A pheromone-mediated signaling pathway that couples seven-transmembrane-domain (7-TMD) receptors to a mitogen-activated protein kinase module controls Candida albicans mating. 7-TMD receptors are typically connected to heterotrimeric G proteins whose activation regulates downstream effectors. Two Galpha subunits in C. albicans have been identified previously, both of which have been implicated in aspects of pheromone response. Cag1p was found to complement the mating pathway function of the pheromone receptor-coupled Galpha subunit in Saccharomyces cerevisiae, and Gpa2p was shown to have a role in the regulation of cyclic AMP signaling in C. albicans and to repress pheromone-mediated arrest.
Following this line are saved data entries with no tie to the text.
(* ===== verification/GitProtectSpec.v ===== *)
(** * What the Git protection guarantees

    The invariant every operation of [GitProtect] keeps whatever its result, and
    what follows for a whole scan: it only adds empty files and directories
    inside writable shares, it pins every directory above a read-only path, it
    protects every repository it reaches, and it ends. *)

From S2P Require Import Prelude GoStrings GoSort GoPath GitConfig HostFS StateErr Vm GitProtect.
Open Scope string_scope.
Open Scope list_scope.

(** ** Pins *)

Lemma inside_spec base p : inside base p = true ↔ base `prefix_of` p.
Proof. apply bool_decide_eq_true. Qed.
Lemma strictly_inside_spec base p : strictly_inside base p = true ↔ base `prefix_of` p ∧ p ≠ base.
Proof. unfold strictly_inside. rewrite andb_true_iff inside_spec negb_true_iff bool_decide_eq_false. done. Qed.
Lemma pin_chain_spec n dir root q :
  (length dir ≤ n)%nat → root `prefix_of` dir → strictly_inside root q = true → q `prefix_of` dir → q ∈ pin_chain n dir root.
Proof.
  rewrite strictly_inside_spec. intros Hn Hr [Hrq Hne]. revert dir Hn Hr. induction n as [|n IH]; intros dir Hn Hr Hq.
  { destruct dir; [|cbn in Hn; lia]. apply prefix_nil_inv in Hq as ->. by apply prefix_nil_inv in Hrq as ->. }
  cbn. destruct dir as [|x dir _] using rev_ind; [apply prefix_nil_inv in Hq as ->; by apply prefix_nil_inv in Hrq as ->|].
  assert (Hl : (length dir ≤ n)%nat) by (rewrite length_app in Hn; change (length [x]) with 1%nat in Hn; lia). rewrite parent_snoc. case_bool_decide as E1.
  { subst root. destruct Hne. apply (anti_symm prefix); done. }
  case_bool_decide as E2; [by destruct dir|]. cbn. apply prefix_snoc_cases in Hq as [Hq| ->]; [right|left].
  apply IH; [done| |done]. by apply prefix_snoc_cases in Hr as [?| ->].
Qed.

(** ** The invariant of a scan *)

Section Invariant.
Context (roots : list shareRoot) (mounts : list path).
Local Abbreviation views := (views roots mounts).

(** What the scan may create: something strictly inside a writable share. *)
Definition creation (q : path) : Prop := Forall plain q ∧ ∃ r, r ∈ roots ∧ strictly_inside (r_real r) q = true.
Definition roots_ok (f : fs) : Prop :=
  ∀ r, r ∈ roots → Forall plain (r_host r) ∧ link_walk f (map r_real roots) maxLinkHops [] (r_host r) = (LinkNone, r_real r).
(** Every directory between the share and [g] is pinned. *)
Definition pinned (pins : gset path) (g : path) : Prop :=
  ∃ r, r ∈ roots ∧ r_guest r `prefix_of` g ∧ ∀ q, strictly_inside (r_guest r) q = true → q `prefix_of` g → q ≠ g → q ∈ pins.
Definition ro_views (s : protector) (full : path) : Prop := ∀ v, v ∈ views full → v_guest v ∈ p_ro s.
Definition dir_protected (s : protector) (d : path) : Prop :=
  node_at (p_fs s) (d ++ ["hooks"]) = Some NDir ∧ ro_views s (d ++ ["hooks"]) ∧
  (∃ data, node_at (p_fs s) (d ++ ["config"]) = Some (NFile data)) ∧ ro_views s (d ++ ["config"]).
Record Inv (s : protector) : Prop := {
  inv_named : named (p_fs s);
  inv_tree : tree (p_fs s);
  inv_roots : roots_ok (p_fs s);
  inv_ro : ∀ g, g ∈ p_ro s → pinned (p_pins s) g;
  inv_config : ∀ d c, p_config s !! d = Some c → dir_protected s d
}.
Record grow (s s' : protector) : Prop := {
  grow_fs : grown creation (p_fs s) (p_fs s');
  grow_pins : p_pins s ⊆ p_pins s';
  grow_ro : p_ro s ⊆ p_ro s';
  grow_config : ∀ d, is_Some (p_config s !! d) → is_Some (p_config s' !! d)
}.
#[local] Instance grow_preorder : PreOrder grow.
Proof.
  split; [intros s; split; try reflexivity; done|]. intros s1 s2 s3 [H1 H2 H3 C1] [H4 H5 H6 C2].
  split; [exact (transitivity H1 H4)|exact (transitivity H2 H5)|exact (transitivity H3 H6)|by auto].
Qed.

Lemma pinned_mono pins pins' g : pins ⊆ pins' → pinned pins g → pinned pins' g.
Proof. intros Hp (r & Hr & Hg & H). exists r. repeat split; try done. intros q H1 H2 H3. by apply Hp, H. Qed.
Lemma ro_views_mono s s' full : grow s s' → ro_views s full → ro_views s' full.
Proof. intros Hg H v Hv. by apply (grow_ro _ _ Hg), H. Qed.
Lemma dir_protected_mono s s' d : grow s s' → dir_protected s d → dir_protected s' d.
Proof.
  intros Hg (H1 & H2 & (data & H3) & H4). pose proof (grown_subseteq _ _ _ (grow_fs _ _ Hg)) as Hf.
  split; [exact (node_at_mono _ _ _ _ Hf H1)|]. split; [exact (ro_views_mono _ _ _ Hg H2)|].
  split; [exists data; exact (node_at_mono _ _ _ _ Hf H3)|exact (ro_views_mono _ _ _ Hg H4)].
Qed.
Lemma roots_ok_mono f f' : f ⊆ f' → roots_ok f → roots_ok f'.
Proof. intros Hf H r Hr. destruct (H r Hr) as [H1 H2]. split; [done|]. by apply (link_walk_mono f); [|apply clean_nil|]. Qed.
Lemma root_clean f r : roots_ok f → r ∈ roots → clean f (r_real r).
Proof. intros H Hr. destruct (H r Hr) as [_ Hw]. exact (link_walk_clean _ _ _ _ _ _ Hw (clean_nil f)). Qed.

(** A step that keeps the configuration keeps the invariant when it only adds
    pinned read-only paths. *)
Lemma Inv_grow s s' :
  Inv s → grow s s' → p_config s' = p_config s → (∀ g, g ∈ p_ro s' → g ∈ p_ro s ∨ pinned (p_pins s') g) → Inv s'.
Proof.
  intros [H1 Ht H2 H3 H4] Hg Hc Hro. split.
  - apply (grown_named creation (p_fs s)); [by intros q []|apply Hg|done].
  - by apply (grow_fs _ _ Hg).
  - apply (roots_ok_mono (p_fs s)); [apply (grown_subseteq creation), Hg|done].
  - intros g Hg'. destruct (Hro g Hg') as [Hold|?]; [|done]. apply (pinned_mono (p_pins s)); [apply Hg|by apply H3].
  - intros d c Hd. rewrite Hc in Hd. apply (dir_protected_mono s); [done|by apply (H4 d c)].
Qed.
Lemma views_spec full v : v ∈ views full → ∃ r, r ∈ roots ∧ v_root v = r_guest r ∧ r_guest r `prefix_of` v_guest v.
Proof.
  unfold views. intros H. apply list_elem_of_omap in H as (r & Hr & E). exists r. split; [done|].
  unfold shown in E. destruct (negb _); [done|]. destruct (existsb _ _); [done|]. injection E as <-. split; [done|].
  cbn. unfold guestOf. by apply prefix_app_r.
Qed.
Lemma post_pinHost full s : Inv s → post Inv grow (pinHost roots mounts full) s (λ _ _, True).
Proof.
  intros Hi. unfold pinHost. assert (∀ l s, Inv s → Inv (foldl (λ s v, pin_view v s) s l) ∧ grow s (foldl (λ s v, pin_view v s) s l)) as H.
  { clear s Hi. induction l as [|v l IH]; intros s Hi; [split; [done|reflexivity]|]. cbn.
    assert (Hg : grow s (pin_view v s)) by (split; cbn; [reflexivity|set_solver|reflexivity|done]).
    destruct (IH (pin_view v s)) as [Hi' Hg']; [apply (Inv_grow s); auto|]. split; [done|]. exact (transitivity Hg Hg'). }
  destruct (H (views full) s Hi). by apply post_modify.
Qed.
Lemma readOnly_view_step v s :
  (∃ r, r ∈ roots ∧ v_root v = r_guest r ∧ r_guest r `prefix_of` v_guest v) → Inv s →
  Inv (readOnly_view v s) ∧ grow s (readOnly_view v s) ∧ v_guest v ∈ p_ro (readOnly_view v s).
Proof.
  intros (r & Hr & Er & Hp) Hi. assert (Hg : grow s (readOnly_view v s)) by (split; cbn; [reflexivity|set_solver|set_solver|done]).
  split; [|split; [done|cbn; set_solver]]. apply (Inv_grow s); [done|done|done|]. intros g Hg'. cbn in Hg'.
  apply elem_of_union in Hg' as [Hg'|?]; [right|by left]. apply elem_of_singleton in Hg' as ->.
  exists r. repeat split; [done|done|]. intros q Hq Hqg Hne. cbn. apply elem_of_union_l, elem_of_list_to_set. rewrite Er.
  assert (Hlen : v_guest v ≠ r_guest r).
  { intros E. apply strictly_inside_spec in Hq as [Hq Hq']. apply Hq'. apply (anti_symm prefix); [|done]. by rewrite -E. }
  destruct (v_guest v) as [|x l _] using rev_ind; [by apply prefix_nil_inv in Hqg|].
  rewrite parent_snoc. apply prefix_snoc_cases in Hqg as [Hqg|?]; [|done]. apply prefix_snoc_cases in Hp as [Hp|?]; [|congruence].
  by apply pin_chain_spec.
Qed.
Lemma post_readOnlyHost full s : Inv s → post Inv grow (readOnlyHost roots mounts full) s (λ _ s', ro_views s' full).
Proof.
  intros Hi. unfold readOnlyHost.
  assert (∀ l s, (∀ v, v ∈ l → v ∈ views full) → Inv s → let s' := foldl (λ s v, readOnly_view v s) s l in
    Inv s' ∧ grow s s' ∧ ∀ v, v ∈ l → v_guest v ∈ p_ro s') as H.
  { clear s Hi. induction l as [|v l IH]; intros s Hl Hi s'; [split; [done|split; [reflexivity|set_solver]]|]. subst s'. cbn.
    destruct (readOnly_view_step v s) as (Hi1 & Hg1 & Hv); [apply (views_spec full), Hl; by left|done|].
    destruct (IH (readOnly_view v s)) as (Hi' & Hg' & Hv'); [intros w Hw; apply Hl; by right|done|].
    split; [done|]. split; [exact (transitivity Hg1 Hg')|]. intros w Hw. apply elem_of_cons in Hw as [->|Hw]; [|by apply Hv'].
    by apply (grow_ro _ _ Hg'). }
  destruct (H (views full) s) as (H1 & H2 & H3); [done|done|]. by apply post_modify.
Qed.
End Invariant.

(** ** What [locate] returns *)

Lemma resolve_prefix_spec f p n :
  ∃ m q, resolve f (take m p) = Some q ∧ resolve_prefix f p n = q ++ drop m p ∧ (m = n ∨ resolve f (take (S m) p) = None).
Proof.
  induction n as [|n IH]; cbn [resolve_prefix].
  - exists O, []. split; [done|]. split; [done|by left].
  - destruct (resolve f (take (S n) p)) as [q|] eqn:E; [exists (S n), q; auto|].
    destruct IH as (m & q & H1 & H2 & [->|H3]); [by exists n, q; auto|by exists m, q; auto].
Qed.
Definition no_link (l : link_res) : bool := match l with LinkNone | LinkMissing => true | _ => false end.
Lemma resolve_None f p q : resolve f p = None → link_walk f [] maxLinkHops [] p ≠ (LinkNone, q).
Proof. unfold resolve. destruct (link_walk f [] maxLinkHops [] p) as [r q']. intros H E. injection E as -> ->. done. Qed.
Lemma link_inside_walk f p reals : link_inside f p reals = (link_walk f reals maxLinkHops [] p).1.
Proof. done. Qed.
(** The next component of an unresolvable path: missing, or a link that is not
    strictly inside a writable share when [linkInside] found none there. *)
Lemma walk_next f reals hops hops' q x k :
  plain x → (∀ p', link_walk f [] hops' q [x] ≠ (LinkNone, p')) → clean f q →
  no_link (link_walk f reals hops q (x :: k)).1 = true →
  node_at f (q ++ [x]) = None ∨ ((∃ t, node_at f (q ++ [x]) = Some (NLink t)) ∧ first_inside reals (q ++ [x]) = None).
Proof.
  intros (H1 & H2 & H3) Hno Hc. apply String.eqb_neq in H1, H2, H3. rewrite link_walk_unfold H1 H2 H3. cbn [orb].
  specialize (Hno (q ++ [x])). rewrite link_walk_unfold H1 H2 H3 in Hno. cbn [orb] in Hno. rewrite link_walk_unfold in Hno.
  destruct (clean_exists _ _ Hc) as (m & Em & Hm). rewrite Em in Hno |- *.
  destruct m; try done.
  destruct (node_at f (q ++ [x])) as [[| |t|]|]; try done; [|by left].
  destruct (first_inside reals (q ++ [x])) as [i|]; [done|]. intros _. right. split; [by exists t|done].
Qed.
Lemma resolveExisting_free f p reals real :
  tree f → Forall plain p → (∀ r, r ∈ reals → clean f r) → real ∈ reals →
  no_link (link_inside f p reals) = true → inside real (resolveExisting f p) = true → link_free f (resolveExisting f p).
Proof.
  intros Ht Hp Hreal Hr Hl. unfold resolveExisting.
  destruct (resolve_prefix_spec f p (length p)) as (m & q & Hq & E & Hm). rewrite E inside_spec. intros Hin.
  pose proof (resolve_clean _ _ _ Hq) as Hc.
  destruct (drop m p) as [|x k] eqn:Ed; [rewrite app_nil_r; by apply clean_link_free|].
  destruct Hm as [->|Hm]; [by rewrite drop_all in Ed|].
  assert (Hxk : Forall plain (x :: k)) by (rewrite <-Ed; by apply Forall_drop).
  assert (Etake : take (S m) p = take m p ++ [x]).
  { apply take_S_r. rewrite -(Nat.add_0_r m) -lookup_drop Ed. done. }
  assert (Esplit : p = take m p ++ x :: k) by by rewrite -Ed take_drop.
  apply Forall_cons in Hxk as Hx. destruct Hx as [Hx _].
  apply resolve_walk in Hq. rewrite Etake in Hm. pose proof (λ q, resolve_None _ _ q Hm) as Hm'. clear Hm.
  rewrite link_inside_walk in Hl. revert Hq Hm' Hl.
  generalize maxLinkHops as hops0. intros hops0 Hq Hm Hl. rewrite Esplit in Hl.
  destruct (link_walk_app f reals _ _ _ (x :: k) _ Hq) as [(l & i & Hf)|(hops & Hw)].
  { by rewrite Hf in Hl. }
  rewrite Hw in Hl.
  destruct (link_walk_app_none f _ _ _ [x] _ Hq) as (hops' & Hw'). rewrite Hw' in Hm.
  destruct (walk_next f reals hops hops' q x k) as [Hn|[[t Hn] Hf]]; [done|done|done|done|by apply link_free_missing; [..|rewrite <-Ed; apply Forall_drop]|].
    exfalso. pose proof (first_inside_None _ _ real Hf Hr) as Hs. destruct (Hreal real Hr) as [_ Hrc].
  destruct (prefix_weak_total (q ++ [x]) real (q ++ x :: k)) as [Hpre|Hpre]; [apply prefix_app, prefix_cons, prefix_nil|done| |].
  - destruct (Hrc (q ++ [x])) as (n & En & Hnl); [by destruct q|done|]. assert (node_at f (q ++ [x]) = Some n) by (rewrite -En; by destruct q). by simplify_eq.
  - destruct (decide (q ++ [x] = real)) as [Eq|Hne].
    + subst real. destruct (Hrc (q ++ [x])) as (n & En & Hnl); [by destruct q|done|]. assert (node_at f (q ++ [x]) = Some n) by (rewrite -En; by destruct q). by simplify_eq.
    + enough (strictly_inside real (q ++ [x]) = true) by congruence. by apply strictly_inside_spec.
Qed.

Section Locate.
Context (cwd : string) (klinks : nat) (roots : list shareRoot).
Local Abbreviation locate := (locate cwd klinks roots).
Here, we show that the disruption of CAG1 prevented mating, inactivated pheromone-mediated arrest and morphological changes, and blocked pheromone-mediated gene expression changes in opaque cells of C. albicans and that the overproduction of CAG1 suppressed the hyperactive cell cycle arrest exhibited by sst2 mutant cells. Because the disruption of the STE4 homolog constituting the only C. albicans gene for a heterotrimeric Gbeta subunit also blocked mating and pheromone response, it appears that in this fungal pathogen the Galpha and Gbeta subunits do not act antagonistically but, instead, are both required for the transmission of the mating signal.